I am no expert at the process, but in the past I’ve been far better at Rule 1 than the other two. That’s why I’m in so much debt. I’d plan how much I could spend each month on food, utilities, pet care etc. but I had only a vague idea whether I was staying within my limits. Not such a stellar plan. Rules 2 and 3 matter quite a lot, apparently.
Over the weekend I did a bit of Googling and found a tool that could help me change my ways. It’s called PearBudget, and I recommend it highly.
PearBudget provides a pre-fabbed spreadsheet that, if you’re disciplined at filling it in, will calculate your monthly and yearly expenses by category, pretty much following Rule 2 so you don’t have to.
It’s easy to use, too: Just download the spreadsheet and fill it in according to the simple steps provided on it.
PearBudget breaks expenses into three categories: Variable expenses, or things you buy every month but do not always spend the same amount on (groceries, dry cleaning and going out, for example); regular expenses, or things that you spend the same amount on monthly (rent, cable, student loan payments, and so on); and irregular expenses, which pop up every now and then but tend to cost a bit of money, so you need to set some money aside for them (think car repairs, doctor bills).
On PearBudget’s first page, you determine the subcategories for each of the three big categories and decide how much, on average, you will spend on each item each month. Once you’ve done that, you go to the sheet for the current month, and there you’ll track your daily purchases.

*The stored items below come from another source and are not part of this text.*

(** C1 (amended): on a buffer of matching dimensions, with width and height
    at least 1, generation returns when the draws are fair, within
    width x height passes of the main loop.  Whatever the draws: the variant
    (unmarked cells, plus one outside backtracking mode) is at most
    width x height when the loop starts; every pass that returns either ends
    the run or lowers the variant, by carving a cell or by only switching to
    backtracking mode with board and stack unchanged; and the carve and
    backtrack steps of a run, at its end or when the fuel runs out, number
    at most 2 x (width x height - 1). *)
Theorem generation_terminates (seeded : Z -> nat -> Z) (ambient : nat -> Z)
  (used : nat) (b : list (list ascii)) (W H : Z) (sd : option Z) :
  1 <= W -> 1 <= H -> wfb W H b ->
  let w0 := init seeded ambient used b W H sd in
  (fair (source seeded ambient sd) ->
   exists fuel0 grid w',
     forall rounds fuel,
       (Z.to_nat (W * H) <= rounds)%nat -> (fuel0 <= fuel)%nat ->
       generate seeded ambient used b W H sd rounds fuel = Done grid w')
  /\ (potential (started w0) <= Z.to_nat (W * H))%nat
  /\ (forall fuel cc w cc' w',
         Inv W H (startCell w0) (fun _ => True) (gen w0) w -> inb W H cc ->
         iteration fuel cc w = Done cc' w' ->
         Inv W H (startCell w0) (fun _ => True) (gen w0) w'
         /\ (finished w' = true
             \/ (finished w' = finished w
                 /\ (potential w' < potential w)%nat
                 /\ ((unmarked (board w') < unmarked (board w))%nat
                     \/ switched w w'))))
  /\ (forall rounds fuel,
         match procedurelyGeneratedBoard rounds fuel w0 with
         | Done _ w' | Timeout w' =>
             (stepCount (log w') <= 2 * (Z.to_nat (W * H) - 1))%nat
         | Raise _ _ => False
         end).
Proof.
  intros HW HH Hb w0.
  destruct (ready_init seeded ambient used b W H sd HW HH Hb)
    as (Hr & Hg & Hboard).
  fold w0 in Hr, Hg, Hboard.
  split; [intros Hfair; now apply generate_total|].
  split; [now apply (started_potential W H)|].
  split; [|intros rounds fuel;
           pose proof (post_run W H (fun _ => True) I I rounds fuel w0 Hr
                         (fun _ _ => I)) as Hpost;
           destruct (procedurelyGeneratedBoard rounds fuel w0)
             as [[] w'|e w'|w']; simpl in Hpost;
           [|exact Hpost|exact (Inv_steps _ _ _ _ _ _ Hpost)];
           destruct Hpost as (w1 & HI1 & _ & (_ & _ & _ & _ & _ & _ & _
                                              & evs & -> & Hacc) & _);
           rewrite (stepCount_accesses W H _ _ Hacc);
           exact (Inv_steps _ _ _ _ _ _ HI1)].
  intros fuel cc w cc' w' HI Hcc E.
  pose proof (post_iteration W H (startCell w0) (fun _ => True) (gen w0) I I
                fuel cc w
                (fun _ w' =>
                   Inv W H (startCell w0) (fun _ => True) (gen w0) w'
                   /\ (finished w' = true
                       \/ (finished w' = finished w
                           /\ (potential w' < potential w)%nat
                           /\ ((unmarked (board w') < unmarked (board w))%nat
                               \/ switched w w'))))
                (fun _ => True) HI Hcc) as Hpost.
  rewrite E in Hpost. simpl in Hpost. apply Hpost; [|auto].
  intros c1 w1 HI1 _ Hcase. split; [exact HI1|].
  destruct Hcase as [Hf|(Hf & Hlt & _ & Hc)]; [now left|right; auto].
Qed.
(** The JavaScript [%] on a finite dividend and a finite non-zero divisor:
    the remainder of the truncated division, which is exact and takes the
    sign of the dividend. *)
Definition rem (x y : float) : float :=
  match x, y with
  | S754_finite sx mx ex, S754_finite _ my ey =>
      let e := Z.min ex ey in
      let X := Z.pos mx * 2 ^ (ex - e) in
      let Y := Z.pos my * 2 ^ (ey - e) in
      let R := X mod Y in
      binary_normalize prec emax (if sx then - R else R) e sx
  | S754_zero s, S754_finite _ _ _ => S754_zero s
  | S754_finite _ _ _, S754_infinity _ => x
  | S754_zero _, S754_infinity _ => x
  | _, _ => S754_nan
  end.

(** [Math.ceil] of a finite number, as an integer. *)
Definition ceilZ (x : float) : Z :=
  match x with
  | S754_finite s m e =>
      let v := if s then Z.neg m else Z.pos m in
      if 0 <=? e then v * 2 ^ e else - ((- v) `div` 2 ^ (- e))
  | _ => 0
  end.

(** [Math.PI] *)
Definition PI : float := S754_finite false 7074237752028440 (-51).

End F64.

Abbreviation float := F64.float.

(** ** The Go library *)

Module Go.

(** *** dotbeam.go *)

Record Config := {
  Rings : Z;
  BitsPerDot : Z;
  FPS : Z;
  UseFountain : bool
}.

Definition DefaultConfig : Config :=
  {| Rings := 4; BitsPerDot := 3; FPS := 5; UseFountain := false |}.

(** A dot of a frame. The coordinates [X], [Y] of the Go struct are
    [radius * cos] and [- radius * sin] of the angle; they are written by
    the encoder and read by the renderer only, and are left out. *)
Record Dot := {
  Ring : Z;
  Index : Z;
  Value : Z
}.

Record Frame := {
  FIndex : Z;
  Total : Z;
  Dots : list Dot;
  Payload : list Z
}.

(** Go's [int] has 32 or 64 bits and wraps; the counts below are computed
    in [Z]. They are those of the program where no sum or product leaves
    the range of a 32-bit [int]: for [TotalDots], up to 26754 rings. *)
Definition TotalDots (c : Config) : Z :=
  fold_left (fun total ring => total + ring * 6) (seqZ 1 (Rings c)) 0.

Definition BitsPerFrame (c : Config) : Z := TotalDots c * BitsPerDot c.

Definition BytesPerFrame (c : Config) : Z := BitsPerFrame c ÷ 8 - 2.

(** *** layout.go *)

(** A position keeps its angle in degrees; its Cartesian coordinates and
    the three anchors of the layout are cosines and sines of angles, which
    no property below reads, and are left out. *)
Record Position := { Angle : float }.

Record RingLayout := {
  Radius : float;
  DotCount : Z;
  Positions : list Position
}.

Record Layout := {
  LConfig : Config;
  Width : float;
  Height : float;
  LRings : list RingLayout
}.

Definition ringRadius (ring totalRings : Z) : float :=
  if totalRings =? 1 then F64.lit 40 100
  else
    let minR := F64.lit 22 100 in
    let maxR := F64.lit 70 100 in
    F64.add minR
      (F64.div (F64.mul (F64.sub maxR minR) (F64.ofZ (ring - 1)))
               (F64.ofZ (totalRings - 1))).

Definition NewLayout (config : Config) (width height : float) : Layout :=
  {| LConfig := config;
     Width := width;
     Height := height;
     LRings :=
       (fun i =>
          let ring := i + 1 in
          let dotCount := ring * 6 in
          let radius := ringRadius ring (Rings config) in
          {| Radius := radius;
             DotCount := dotCount;
             Positions :=
               (fun j => {| Angle := F64.div (F64.mul (F64.ofZ j) (F64.ofZ 360))
                                             (F64.ofZ dotCount) |})
                 <$> seqZ 0 dotCount |})
         <$> seqZ 0 (Rings config) |}.

(** *** The encoder *)

Record Encoder := { config : Config; layout : Layout }.

Definition NewEncoder (c : Config) : Encoder :=
  {| config := c; layout := NewLayout c (F64.ofZ 1) (F64.ofZ 1) |}.

(** [len(s)] *)
Definition len {A} (s : list A) : Z := Z.of_nat (length s).

(** [s[i]] on a slice of bytes or bits, for an index in range. *)
Definition idx (s : list Z) (i : Z) : Z := default 0 (s !! Z.to_nat i).

(** [s[lo:hi]] for [0 <= lo <= hi <= len(s)]. *)
Definition slice {A} (s : list A) (lo hi : Z) : list A :=
  take (Z.to_nat (hi - lo)) (drop (Z.to_nat lo) s).

(** Conversion to [byte] / [uint8]. *)
Definition uint8 (z : Z) : Z := z mod 256.

(** [bytesToBits]: the bits of every byte, most significant first. *)
Definition bytesToBits (data : list Z) : list Z :=
  b ← data; (fun j => Z.land (b ≫ j) 1) <$> reverse (seqZ 0 8).

(** The inner loop of [bytesToDots] over the positions of one ring, from
    position [j], with the running [dotIndex] and the dots appended so
    far; the [break] leaves the loop with both unchanged. *)
Fixpoint ringDots (bits : list Z) (bitsPerDot : Z) (ring : RingLayout)
    (positions : list Position) (j : Z) (dotIndex : Z) (dots : list Dot)
    : Z * list Dot :=
  match positions with
  | [] => (dotIndex, dots)
  | _ :: rest =>
      let bitStart := dotIndex * bitsPerDot in
      if bitStart + bitsPerDot >? len bits then (dotIndex, dots)
      else
        let value :=
          fold_left (fun value b => uint8 (Z.lor (value ≪ 1) (idx bits (bitStart + b))))
                    (seqZ 0 bitsPerDot) 0 in
        ringDots bits bitsPerDot ring rest (j + 1) (dotIndex + 1)
          (dots ++ [ {| Ring := DotCount ring ÷ 6; Index := j; Value := value |} ])
  end.

Definition bytesToDots (e : Encoder) (data : list Z) : list Dot :=
  let bits := bytesToBits data in
  let bitsPerDot := BitsPerDot (config e) in
  snd (fold_left
         (fun '(dotIndex, dots) ring =>
            ringDots bits bitsPerDot ring (Positions ring) 0 dotIndex dots)
         (LRings (layout e)) (0, [])).

Definition Encode (e : Encoder) (data : list Z) : list Frame :=
  let bytesPerFrame := BytesPerFrame (config e) in
  if bytesPerFrame <=? 0 then []
  else
    let totalFrames :=
      let t := (len data + bytesPerFrame - 1) ÷ bytesPerFrame in
      if t >? 255 then 255 else t in
    (fun i =>
       let start := i * bytesPerFrame in
       let end_ := let e0 := start + bytesPerFrame in
                   if e0 >? len data then len data else e0 in
       let chunk := slice data start end_ in
       let frameBytes := uint8 i :: uint8 totalFrames :: chunk in
       let totalBits := BitsPerFrame (config e) in
       let totalBytes := (totalBits + 7) ÷ 8 in
       let frameBytes :=
         if len frameBytes <? totalBytes
         then frameBytes ++ replicate (Z.to_nat (totalBytes - len frameBytes)) 0
         else frameBytes in
       {| FIndex := i;
          Total := totalFrames;
          Dots := bytesToDots e frameBytes;
          Payload := chunk |})
      <$> seqZ 0 totalFrames.
(** * The Gmail assistant of [multi_tool_agent/quickstart.py]

    A shallow embedding of the class [GmailAgent]: the body extractor
    [_get_email_body], the five tool operations and the reply composer
    [_create_reply_message], followed by the properties of the
    specification that concern them.

    Conventions of the embedding.
    - A Python [str] is the list of its code points ([str]); [bytes] is a
      list of numbers below 256.
    - A JSON object of the Gmail API is a record whose optional keys are
      [option] fields; [d.get(k)] is the field, [k in d] is [Some _].
    - A Python exception is a value of [exn]; a computation that may raise
      returns [result].
    - The Gmail service and the Gemini model are oracles that see the calls
      made so far; an operation threads the list of calls and log records
      ([trace]) through the monad [M]. *)

From Stdlib Require Import List NArith ZArith Bool Lia String Ascii DecimalString.
Import ListNotations.

Set Implicit Arguments.

(* ================================================================= *)
(** ** Python strings *)

(** A code point, and a byte, is a number. *)
Abbreviation codepoint := N (only parsing).
Definition str := list codepoint.
Definition bytes := list N.

(** The Python literal written with the ASCII characters of [s]. *)
Definition py (s : string) : str := map N_of_ascii (list_ascii_of_string s).

Fixpoint str_eqb (a b : str) : bool :=
  match a, b with
  | [], [] => true
  | x :: a', y :: b' => N.eqb x y && str_eqb a' b'
  | _, _ => false
  end.

(** Truth value of a string: [if s:]. *)
Definition truthy (s : str) : bool :=
  match s with [] => false | _ :: _ => true end.

(** Truth value of [d.get(k)] for a string-valued key. *)
Definition truthy_opt (o : option str) : bool :=
  match o with Some s => truthy s | None => false end.

(** [str.lower].  Only the ASCII letters are mapped, and the other code
    points are kept: the program compares lower-cased text with ASCII
    literals only (["re:"], ["subject"], ["from"], ["date"],
    ["message-id"], ["references"]), and these comparisons come out the
    same as with the full Unicode mapping, which sends no code point
    outside ASCII to a single letter of these literals. *)
Definition lower_char (c : codepoint) : codepoint :=
  if (65 <=? c)%N && (c <=? 90)%N then (c + 32)%N else c.

Definition lower (s : str) : str := map lower_char s.

(** [s.startswith(prefix)] *)
Fixpoint startswith (s prefix : str) : bool :=
  match prefix with
  | [] => true
  | p :: prefix' =>
      match s with
      | [] => false
      | c :: s' => N.eqb c p && startswith s' prefix'
      end
  end.

(** [str.isspace] on one code point: the ASCII controls 9-13 and 28-31,
    the space, and the Unicode white space above 127. *)
Definition isspace (c : codepoint) : bool :=
  ((9 <=? c) && (c <=? 13) || (28 <=? c) && (c <=? 32)
   || (c =? 133) || (c =? 160) || (c =? 5760)
   || (8192 <=? c) && (c <=? 8202)
   || (c =? 8232) || (c =? 8233) || (c =? 8239) || (c =? 8287)
   || (c =? 12288))%N.

Fixpoint lstrip (s : str) : str :=
  match s with
  | [] => []
  | c :: s' => if isspace c then lstrip s' else s
  end.

Definition rstrip (s : str) : str := rev (lstrip (rev s)).

(** [s.strip()] *)
Definition strip (s : str) : str := rstrip (lstrip s).

(** [c in s] and [s.find(c)] for a one-character [c], the only use the
    program makes of them. *)
Definition contains (c : codepoint) (s : str) : bool := existsb (N.eqb c) s.

Fixpoint find_from (s : str) (c : codepoint) (i : Z) : Z :=
  match s with
  | [] => (-1)%Z
  | x :: s' => if N.eqb x c then i else find_from s' c (i + 1)%Z
  end.

Definition str_find (s : str) (c : codepoint) : Z := find_from s c 0%Z.

(** [s[start:stop]]: a negative index counts from the end, and both
    indices are clamped to the string. *)
Definition slice_index (len i : Z) : Z :=
  if (i <? 0)%Z then Z.max 0 (i + len) else Z.min i len.

Definition slice (s : str) (start stop : Z) : str :=
  let len := Z.of_nat (List.length s) in
  let a := slice_index len start in
  let b := slice_index len stop in
  firstn (Z.to_nat (b - a)) (skipn (Z.to_nat a) s).

(** [s[:stop]] *)
Definition slice_to (s : str) (stop : Z) : str := slice s 0%Z stop.

(** [str(n)] for a non-negative number *)
Definition str_of_N (n : N) : str := py (NilZero.string_of_uint (N.to_uint n)).

(* ================================================================= *)
(** ** Exceptions *)

(** The exceptions of class [Exception]: the handlers of the program
    tell [HttpError] from every other one; [str(e)] is the text carried.
    What is not an [Exception] ([KeyboardInterrupt], [SystemExit]) is
    caught by no handler of the program and is not modelled. *)
Inductive exn : Type :=
| HttpError (text : str)
| Exception (text : str).

Definition exn_text (e : exn) : str :=
  match e with HttpError t => t | Exception t => t end.

Inductive result (A : Type) : Type :=
| Ok (a : A)
| Raise (e : exn).
Arguments Ok {A} a.
Arguments Raise {A} e.

(* ================================================================= *)
(** ** The codecs of the standard library

    [base64.urlsafe_b64decode], [bytes.decode("utf-8", errors="replace")]
    and [base64.urlsafe_b64encode], as CPython computes them. *)

Definition b64_value (c : N) : option N :=
  if (65 <=? c)%N && (c <=? 90)%N then Some (c - 65)%N
  else if (97 <=? c)%N && (c <=? 122)%N then Some (c - 71)%N
  else if (48 <=? c)%N && (c <=? 57)%N then Some (c + 4)%N
  else if (c =? 43)%N then Some 62%N
  else if (c =? 47)%N then Some 63%N
  else None.
(** *** Runs of the client *)

(** One thing happens to the client: a caller invokes a public method, or a
    request in flight is answered and its continuation runs. *)
Inductive step : World -> World -> Prop :=
| step_on event listener w :
    step w (with_bus (fun b => fst (on event listener b)) w)
| step_off event listener w :
    step w (with_bus (fun b => fst (off event listener b)) w)
| step_generateEphemeralKeyPair w :
    step w (fst (generateEphemeralKeyPair_begin w))
| step_redirectToOAuth provider oauth_state w :
    step w (fst (redirectToOAuth provider oauth_state w))
| step_handleOAuthCallback url now w :
    step w (fst (handleOAuthCallback url now w))
| step_generateSalt w :
    step w (fst (generateSalt_begin w))
| step_generateAddress w :
    step w (fst (generateAddress_begin w))
| step_getZkProof w :
    step w (fst (getZkProof_begin w))
| step_executeTransaction options built w :
    step w (fst (executeTransaction_begin options built w))
| step_requestTestTokens w :
    step w (fst (requestTestTokens_begin w))
| step_refreshBalance w :
    step w (fst (refreshBalance_begin w))
| step_reset w :
    step w (fst (reset w))
| step_epoch i epoch fresh fresh_randomness w :
    inflight w !! i = Some AwaitEpoch ->
    step w (fst (generateEphemeralKeyPair_resume epoch fresh fresh_randomness
                   (settle i w)))
| step_salt i jwtToken answer now w :
    inflight w !! i = Some (AwaitSalt jwtToken) ->
    step w (fst (generateSalt_resume answer now (settle i w)))
| step_balance i addressState rpc w :
    inflight w !! i = Some (AwaitBalance addressState) ->
    step w (fst (generateAddress_resume addressState rpc (settle i w)))
| step_proof i j pk e r salt answer w :
    inflight w !! i = Some (AwaitProof j pk e r salt) ->
    step w (fst (getZkProof_resume answer (settle i w)))
| step_signed i txb k proof addr signed w :
    inflight w !! i = Some (AwaitSign txb k proof addr) ->
    step w (fst (executeTransaction_signed k proof addr signed (settle i w)))
| step_executed i bytes signature executeRes w :
    inflight w !! i = Some (AwaitExecute bytes signature) ->
    step w (fst (executeTransaction_executed executeRes (settle i w)))
| step_funded i address answer w :
    inflight w !! i = Some (AwaitFaucet address) ->
    step w (fst (requestTestTokens_funded answer (settle i w)))
| step_faucet_balance i address rpc w :
    inflight w !! i = Some (AwaitFaucetBalance address) ->
    step w (fst (requestTestTokens_resume rpc (settle i w)))
| step_refreshed i address rpc w :
    inflight w !! i = Some (AwaitRefreshBalance address) ->
    step w (fst (refreshBalance_resume rpc (settle i w))).

(** The worlds a client can be in: what the constructor leaves, and what
    follows by steps. *)
Inductive reachable : World -> Prop :=
| reachable_construct c b s0 now w :
    construct c b s0 now = Ok w -> reachable w
| reachable_step w w' :
    reachable w -> step w w' -> reachable w'.

End Client.

(* ===================================================================== *)
(** ** lib/storage: MemoryStorage *)
(* ===================================================================== *)

(** [class MemoryStorage]: a private [Map] and a prefix. *)
Record MemoryStore : Type := mkMemoryStore {
  ms_storage : gmap string string;
  ms_prefix : string
}.

Module MemoryStorage.
(** [new MemoryStorage(prefix)], the prefix defaulting to ['zklogin_']. *)
Definition create (prefix : option string) : MemoryStore :=
  mkMemoryStore ∅ (default "zklogin_" prefix).

Definition getKey (m : MemoryStore) (key : string) : string :=
  ms_prefix m +:+ key.

(** [this.storage.get(k) || null]: a missing key and an empty value both
    give [null]. *)
Definition get (key : string) (m : MemoryStore) : option string :=
  match ms_storage m !! getKey m key with
  | Some v => if (v =? "")%string then None else Some v
  | None => None
  end.

Definition set (key value : string) (m : MemoryStore) : MemoryStore :=
  mkMemoryStore (insert (getKey m key) value (ms_storage m)) (ms_prefix m).

Definition remove (key : string) (m : MemoryStore) : MemoryStore :=
  mkMemoryStore (delete (getKey m key) (ms_storage m)) (ms_prefix m).

Definition clear (m : MemoryStore) : MemoryStore :=
  let keys := Map_keys (ms_storage m) in
  mkMemoryStore (clear_keys (ms_prefix m) keys (ms_storage m)) (ms_prefix m).
End MemoryStorage.

(** Calls made on a [MemoryStorage] object. *)
Inductive MemoryCall : Type :=
| MemorySet (key value : string)
| MemoryRemove (key : string)
| MemoryClear.

Definition memory_call (c : MemoryCall) (m : MemoryStore) : MemoryStore :=
  match c with
  | MemorySet key value => MemoryStorage.set key value m
  | MemoryRemove key => MemoryStorage.remove key m
  | MemoryClear => MemoryStorage.clear m
  end.

Definition memory_calls (cs : list MemoryCall) (m : MemoryStore) : MemoryStore :=
  foldl (fun acc c => memory_call c acc) m cs.

(* ===================================================================== *)
(** ** lib/utils: buildOAuthUrl *)
(* ===================================================================== *)

(** The providers [buildOAuthUrl] accepts. *)
Inductive KnownProvider : Type :=
| known_google | known_facebook | known_twitch | known_apple.

Definition baseUrls (provider : KnownProvider) : string :=
  match provider with
  | known_google => "https://accounts.google.com/o/oauth2/v2/auth"
  | known_facebook => "https://www.facebook.com/v18.0/dialog/oauth"
  | known_twitch => "https://id.twitch.tv/oauth2/authorize"
  | known_apple => "https://appleid.apple.com/auth/authorize"
  end.
(** * goa: design validation and type transformation

    A shallow embedding of the validation code of goa's [design] package
    (APIDefinition.Validate and the Validate methods it reaches) and of the
    type transformation code of its [codegen] package (GoTypeTransform,
    transformObject, computeMapping), followed by the properties proved
    about them.

    Conventions of the embedding:
    - a Go pointer to an attribute is an optional handle into a heap of
      attribute definitions ([None] is the nil pointer);
    - a Go call either returns or panics; recursion over the (possibly
      cyclic) attribute graph is bounded by a fuel argument, and running out
      of fuel is a third, separate outcome;
    - a Go map that is ranged over is a list of entries, in the order the
      range loop visits them;
    - the package-level variable [validated] is a field of the state that
      every validation function threads. *)

From Stdlib Require DecimalString DecimalZ.
From stdpp Require Import gmap strings list fin_maps sets sorting.

Set Warnings "-clear-no-such-hyp".

(** ** Outcomes *)

Inductive result (A : Type) : Type :=
| Ok (a : A)
| Panic
| OutOfFuel.
Arguments Ok {A} a.
Arguments Panic {A}.
Arguments OutOfFuel {A}.

(** A helper outside the sources that returns a value or panics. *)
Definition orPanic {A} (o : option A) : result A :=
  match o with
  | Some a => Ok a
  | None => Panic
  end.

Definition rbind {A B} (r : result A) (k : A → result B) : result B :=
  match r with
  | Ok a => k a
  | Panic => Panic
  | OutOfFuel => OutOfFuel
  end.

(** ** Package dslengine: aggregated validation errors *)

Module dslengine.

(** The definition a diagnostic is attached to (dslengine.Definition). *)
Inductive Definition_ : Type :=
| DesignDef
| ResourceDef (name : string)
| ActionDef (name : string)
| RouteDef (path : string)
| ResponseDef (name : string)
| AttributeDef (a : nat)
| UserTypeDef (typeName : string)
| MediaTypeDef (identifier : string)
| ViewDef (name : string)
| LinkDef (name : string)
| EncodingDef (mimeTypes : list string).

(** [ValidationErrors] holds two parallel slices, the errors and the
    definitions they are about; they only grow together, so the aggregate
    is a list of pairs.  The error type is left to the client package. *)
Section Errors.
Context {E : Type}.

Definition ValidationErrors : Type := list (Definition_ * E).

(** [verr.Add(def, format, vals...)] *)
Definition Add (verr : ValidationErrors) (def : Definition_) (e : E)
  : ValidationErrors :=
  verr ++ [(def, e)].

(** [verr.Merge(err)]: merging a nil aggregate does nothing. *)
Definition Merge (verr : ValidationErrors) (err : option ValidationErrors)
  : ValidationErrors :=
  match err with
  | None => verr
  | Some e => verr ++ e
  end.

Best of all: You don’t have to do any math. That’s the magic of the spreadsheet. All the formulas are built in, so all you have to do is enter the relevant numbers. The rest is done for you.
Also, definitely take a look at the Analysis sheet, which compiles your expenses for the entire year. Highly useful, especially for the irregular expenses.
I filled in my PearBudget over the weekend, and it’s already provided some valuable insight about some of my budgeting errors. I spend too much on homewares, for example, but less on groceries and going out than I had thought. Being able to track such things means in the future I will tweak both my expectations and my habits to ensure I’m staying within my bounds.